Intravital microscopy was a study that was performed in rodents to show the exiting of merosomes out of the lung. This study showed that merosomes are whole upon egress. Another study showed the use of the protein UIS3. This study was performed in the laboratory. Results showed that a decrease or absence of this protein inhibited parasite progression.

Further studies are needed to reach a more thorough conclusion of the mandatory life cycle of the Plasmodium. Not only can the Plasmodium enter into the erythrocytes, but it has multiple choices about where exactly it can and will go. These options have been found to be mainly utilized by unordinary parasites. The process of replication inside red blood cells occurs through a series of steps.

The first step begins by merozoites searching for a red blood cell.
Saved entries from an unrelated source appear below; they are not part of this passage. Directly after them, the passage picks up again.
(* ===== verification/AorStrikes.v ===== *)
(** internal/shield/aorstrikes.go: refused REGISTER credentials counted per
    address-of-record, and the lock an AoR gets over the threshold. *)

From S2P Require Import Prelude GoTime Lru Offenders.

Open Scope Z_scope.

Definition StrikeRegisterAOR : gostring := str "register_aor".

Definition aorCap : Z := 16384.
Definition aorEvictScan : nat := 64.
Definition aorKeyMax : nat := 384.

Record aorEntry := mkAor { a_start : Z; a_window : Z; a_count : Z; a_locked : Z (* zero: not locked *) }.

Record aorTable := mkATable { atab : Lru gostring aorEntry; amax : Z }.

Definition newAORTable : aorTable := mkATable lru_empty aorCap.

Definition aorKey (aor : gostring) : gostring :=
  if Z.of_nat aorKeyMax <? len aor then take aorKeyMax aor else aor.

(** Locked at [now], or not locked any more. *)
Definition unlocked (now : Z) (e : aorEntry) : bool :=
  is_zero (a_locked e) || negb (time_before now (a_locked e)).

(** The last [aorEvictScan] keys, back first, searched for one that is not
    locked; the back entry otherwise. *)
Definition evictable (now : Z) (l : Lru gostring aorEntry) : option gostring :=
  let not_locked k := match lru_get k l with Some e => unlocked now e | None => false end in
  match find not_locked (take aorEvictScan (rev (order l))) with
  | Some k => Some k
  | None => back l
  end.

Record aorVerdict := mkAV { av_count : Z; av_locked : bool; av_opened : bool }.

Definition aor_strike_entry (now : Z) (lim : StrikeLimit) (ban : Z) (found : bool) (e : aorEntry)
  : aorVerdict * aorEntry :=
  let e :=
    if found then
      if is_zero (a_locked e) && (lim_Window lim <=? time_sub now (a_start e))
      then mkAor now (a_window e) 0 (a_locked e)
      else if negb (is_zero (a_locked e)) && negb (time_before now (a_locked e))
      then mkAor now (a_window e) 0 zero_time
      else e
    else e in
  let n := a_count e + 1 in
  if negb (is_zero (a_locked e)) then
    (mkAV n true false, mkAor (a_start e) (lim_Window lim) n (a_locked e))
  else if lim_N lim <? n then
    (mkAV n true true, mkAor (a_start e) (lim_Window lim) n (time_add now ban))
  else
    (mkAV n false false, mkAor (a_start e) (lim_Window lim) n (a_locked e)).

Definition strike (now : Z) (aor : gostring) (lim : StrikeLimit) (ban : Z) (t : aorTable)
  : aorVerdict * aorTable :=
  let key := aorKey aor in
  let '(e, found, l) := enter (evictable now) (amax t) key (mkAor now 0 0 zero_time) (atab t) in
  let '(v, e') := aor_strike_entry now lim ban found e in
  (v, mkATable (set_value key e' l) (amax t)).

Definition isLocked (now : Z) (aor : gostring) (t : aorTable) : bool :=
  match lru_get (aorKey aor) (atab t) with
  | None => false
  | Some e => negb (is_zero (a_locked e)) && time_before now (a_locked e)
  end.

Definition clear (aor : gostring) (t : aorTable) : aorTable :=
  match lru_get (aorKey aor) (atab t) with
  | Some _ => mkATable (remove (aorKey aor) (atab t)) (amax t)
  | None => t
  end.

Definition aor_expired (now : Z) (e : aorEntry) : bool :=
  if negb (is_zero (a_locked e)) then negb (time_before now (a_locked e))
  else a_window e <=? time_sub now (a_start e).

Definition prune (now : Z) (t : aorTable) : aorTable :=
  mkATable (sweep_keys (aor_expired now) (range_keys (atab t)) (atab t)) (amax t).

Definition asize (t : aorTable) : Z := Z.of_nat (size (entries (atab t))).

Definition live (now : Z) (t : aorTable) : list (gostring * aorEntry) :=
  List.filter (fun ke => negb (aor_expired now ke.2)) (map_to_list (entries (atab t))).

(** ** Invariant *)

Definition atable_wf (t : aorTable) : Prop :=
  1 <= amax t /\ wf (atab t) /\ lru_len (atab t) <= amax t.

Lemma newAORTable_wf : atable_wf newAORTable.
Proof. split; [done|]. split; [apply wf_empty|done]. Qed.

Lemma find_take_in {A} (f : A -> bool) n l x : find f (take n l) = Some x -> x ∈ l /\ f x = true.
Proof.
  intros E. apply find_some in E as [Hin Hf]. split; [|done].
  apply list_elem_of_In in Hin. by apply elem_of_take in Hin as (i & Hi & _);
    apply list_elem_of_lookup_2 in Hi.
Qed.

Lemma evictable_sound now : sound_victim (evictable now).
Proof.
  intros l Hwf Hne. unfold evictable.
  destruct (find _ _) as [k|] eqn:E; [|by apply back_sound].
  exists k. split; [done|]. apply find_take_in in E as [Hin _].
  apply list_elem_of_In. apply in_rev. by apply list_elem_of_In.
Qed.

Lemma aor_strike_wf now aor lim ban t v t' :
  atable_wf t -> strike now aor lim ban t = (v, t') -> atable_wf t' /\ amax t' = amax t.
Proof.
  intros (Hmax & Hwf & Hlen). unfold strike.
  destruct (enter _ _ _ _ _) as [[e found] l] eqn:E.
  destruct (aor_strike_entry now lim ban found e) as [v0 e'] eqn:Es. intros [= <- <-].
  eapply enter_spec in E as (Hwf' & Hlen' & Hk & _); [|apply evictable_sound|done..].
  split; [|done]. split; [done|]. split; cbn [atab amax].
  - apply wf_set_value; [done|by eexists].
  - exact Hlen'.
Qed.

Lemma aor_clear_wf aor t : atable_wf t -> atable_wf (clear aor t).
Proof.
  intros (Hmax & Hwf & Hlen). unfold clear. destruct (lru_get _ (atab t)); [|done].
  split; [done|]. split; cbn [atab amax]; [by apply wf_remove|].
  etrans; [apply remove_len_le|done].
Qed.

Lemma aor_prune_wf now t : atable_wf t -> atable_wf (prune now t).
Proof.
  intros (Hmax & Hwf & Hlen). split; [done|]. split; cbn [prune atab amax].
  - by apply sweep_keys_wf.
  - etrans; [apply sweep_keys_len|done].
Qed.

(** What a strike does to the entry of its AoR. *)
Lemma strike_lookup now aor lim ban t v t' :
  atable_wf t -> strike now aor lim ban t = (v, t') ->
  let r := match entries (atab t) !! aorKey aor with
           | Some e => aor_strike_entry now lim ban true e
           | None => aor_strike_entry now lim ban false (mkAor now 0 0 zero_time)
           end in
  v = r.1 /\ entries (atab t') !! aorKey aor = Some r.2.
Proof.
  intros (Hmax & Hwf & Hlen). unfold strike.
  destruct (enter _ _ _ _ _) as [[e found] l] eqn:E.
  eapply enter_spec in E as (_ & _ & _ & _ & Ht & Hf); [|apply evictable_sound|done..].
  destruct found.
  - rewrite Ht by done. destruct (aor_strike_entry now lim ban true e) as [v0 e'].
    intros [= <- <-]. cbn [atab set_value entries]. by rewrite lookup_insert_eq.
  - destruct Hf as [-> ->]; [done|]. destruct (aor_strike_entry now lim ban false _) as [v0 e'].
    intros [= <- <-]. cbn [atab set_value entries]. by rewrite lookup_insert_eq.
Qed.

(** Whether the AoR's entry, if any, holds a lock that is open at [now]. *)
Definition locked_until (aor : gostring) (t : aorTable) : Z :=
  match entries (atab t) !! aorKey aor with Some e => a_locked e | None => zero_time end.

Lemma isLocked_until now aor t :
  isLocked now aor t = negb (is_zero (locked_until aor t)) && time_before now (locked_until aor t).
Proof. unfold isLocked, locked_until, lru_get. by destruct (entries (atab t) !! aorKey aor). Qed.

(** ** Properties *)

(** a lock, once open, keeps its end.  A strike against an AoR whose lock
    is open says "locked" without opening it again and leaves the end of the
    lock where it was (a source that keeps trying cannot extend it); a strike
    that opens the lock locks the AoR from that instant until exactly the
    configured time later. *)
Theorem aor_lock_not_extended now aor lim ban t v t' :
  atable_wf t -> 0 < now -> 0 < ban -> strike now aor lim ban t = (v, t') ->
  (isLocked now aor t = true ->
     av_locked v = true /\ av_opened v = false /\ locked_until aor t' = locked_until aor t) /\
  (isLocked now aor t = false ->
     av_opened v = av_locked v /\
     (av_locked v = true -> locked_until aor t' = now + ban) /\
     (av_locked v = false -> locked_until aor t' = zero_time)) /\
  isLocked now aor t' = av_locked v.
Proof.
  intros Hwf Hnow Hban Hs. apply strike_lookup in Hs; [|done]. destruct Hs as [Hv Hk].
  rewrite !isLocked_until. unfold locked_until. rewrite Hk. subst v.
  destruct (entries (atab t) !! aorKey aor) as [e|].
  - unfold aor_strike_entry, is_zero, time_before, time_add, zero_time.
    destruct (a_locked e =? 0) eqn:Ez; cbn [negb andb].
    + destruct (lim_Window lim <=? time_sub now (a_start e)); cbn [a_locked a_count a_start];
        rewrite Ez; cbn [negb]; (destruct (lim_N lim <? _) eqn:En; cbn);
        repeat split; try done; lia.
    + destruct (now <? a_locked e) eqn:El; cbn [negb andb a_locked a_count a_start].
      * rewrite Ez. cbn. repeat split; try done; lia.
      * change (0 =? 0) with true. cbn [negb].
        destruct (lim_N lim <? _) eqn:En; cbn; repeat split; try done; lia.
  - unfold aor_strike_entry, is_zero, time_before, time_add, zero_time. cbn [a_locked a_count].
    change (0 =? 0) with true. cbn [negb].
    destruct (lim_N lim <? _) eqn:En; cbn; repeat split; try done; lia.
Qed.

Lemma aor_lock_not_extended_witness :
  let t := (strike 100 (str "a@b") (mkLimit 0 minute false) hour newAORTable).2 in
  isLocked 200 (str "a@b") t = true /\
  locked_until (str "a@b") (strike 200 (str "a@b") (mkLimit 0 minute false) hour t).2
  = locked_until (str "a@b") t.
Proof.
  intros t. split; [vm_compute; reflexivity|].
  destruct (aor_lock_not_extended 200 (str "a@b") (mkLimit 0 minute false) hour t
              (strike 200 (str "a@b") (mkLimit 0 minute false) hour t).1
              (strike 200 (str "a@b") (mkLimit 0 minute false) hour t).2) as [H _].
  - apply (aor_strike_wf 100 (str "a@b") (mkLimit 0 minute false) hour newAORTable
             (strike 100 (str "a@b") (mkLimit 0 minute false) hour newAORTable).1);
      [apply newAORTable_wf|reflexivity].
  - reflexivity.
  - reflexivity.
  - reflexivity.
  - apply H. vm_compute. reflexivity.
Defined.

(** a full table gives up a locked AoR only when it must.  The entry that
    makes room is one of the table's, and when it is a locked one then every
    one of the [aorEvictScan] least recently struck entries is locked too, and
    it is the very last of them. *)
Theorem eviction_spares_locked now l k e :
  wf l -> evictable now l = Some k -> lru_get k l = Some e ->
  k ∈ order l /\
  (unlocked now e = false ->
     back l = Some k /\
     Forall (fun k' => match lru_get k' l with Some e' => unlocked now e' = false | None => False end)
            (take aorEvictScan (rev (order l)))).
Proof.
  intros Hwf He Hk. split.
  - apply wf_keys; [done|by eexists].
  - intros Hu. revert He. unfold evictable.
    destruct (find _ _) as [k'|] eqn:E.
    + intros [= ->]. apply find_some in E as [_ E]. rewrite Hk in E. congruence.
    + intros Hb. split; [done|]. apply Forall_forall. intros x Hx.
      assert (x ∈ order l) as Hin.
      { apply elem_of_take in Hx as (i & Hi & _). apply list_elem_of_lookup_2 in Hi.
        apply list_elem_of_In, in_rev. by apply list_elem_of_In. }
      apply list_elem_of_In in Hx. apply (find_none _ _ E) in Hx.
      apply (wf_keys l Hwf) in Hin as [e' He']. unfold lru_get in *. by rewrite He' in *.
Qed.

Lemma eviction_spares_locked_witness :
  let t := (strike 100 (str "a@b") (mkLimit 0 minute false) hour newAORTable).2 in
  back (atab t) = Some (str "a@b").
Proof.
  intros t.
  refine (proj1 (proj2 (eviction_spares_locked 200 (atab t) (str "a@b")
            (mkAor 100 minute 1 (100 + hour)) _ _ _) _)).
  - apply (aor_strike_wf 100 (str "a@b") (mkLimit 0 minute false) hour newAORTable
             (strike 100 (str "a@b") (mkLimit 0 minute false) hour newAORTable).1);
      [apply newAORTable_wf|reflexivity].
  - vm_compute. reflexivity.
  - vm_compute. reflexivity.
  - vm_compute. reflexivity.
Defined.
Once an erythrocyte is located, attachment is imposed by the top end of the merozoite aligned with the red blood cell. A special transmembrane protein known as AMA-1 (apical membrane antigen) is responsible for assisting the merozoite in the proper orientation. Once this occurs, invasion is initiated. Concurrently, PV formation occurs. In the completion of invasion, the merozoite converts into a ring. The stage proceeds into DNA replication of merozoites and buds off. Lastly, merozoites attach to neighboring red blood cells which begins a new life cycle.

The life cycle of the Plasmodium inside erythrocytes is interceded through the host targeting signal or the Plasmodium export element (PEXEL). A study showed that this particular protein complex has been found within multiple parasitic proteins. Effector proteins have been found to be excreted through this signaling complex. Kinases are an example of effector proteins that have been found to be associated with the host targeting signal. Studies of this system are used for elucidating the restriction of the host as well as the parasite effector and host cell protein existing simultaneously.

Further studies have taken place that shows the importance of RBCs (red blood cells) and membrane associated proteins. Many more proteins are suspected within the process of RBC maturation. This knowledge gives scientists a way to further study the Plasmodium developmental process. It also allows for studies on host factors that are essential for RBCs.

Responses to this lethal illness have shown variations. The main individuals that are susceptible to further diseases are children that have never been exposed to this type of sickness. In this case, children can develop diseases such as cerebral malaria (CM), brutal anemia, and acute respiratory suffering. Studies have been performed on mice that show signs of cerebral malaria. One of the main findings was with the proteins of HO-1 and CO. HO-1 has been found to be down-regulated in mice that contracted CM. CO works with HO-1. Consequently, mice that were exposed to CO did not contract the disease.

Within this article, Olivier Silvie speaks on the way CO prevents inflammation in the brain. An upregulation of HO-1 was found to prevent cerebral malaria. Studies have confirmed that once sporozoites have been introduced into the host cell, HO-1 is upregulated. HO-1 is an important molecule that controls the development of the Plasmodium life cycle.


In conclusion, the article features information on the Plasmodium life stages. The proteins and the different mechanisms involved provide a major hallmark for further studies to be conducted. This information can be used as a way to inhibit Malaria via preventative methods. Even though the information provides behaviors of the disease and its lifecycle, it was difficult to understand. Some of the content seemed incomplete in explanation. The structure of the paper provided valuable knowledge. However, a simpler way to present the data and results would be more efficient.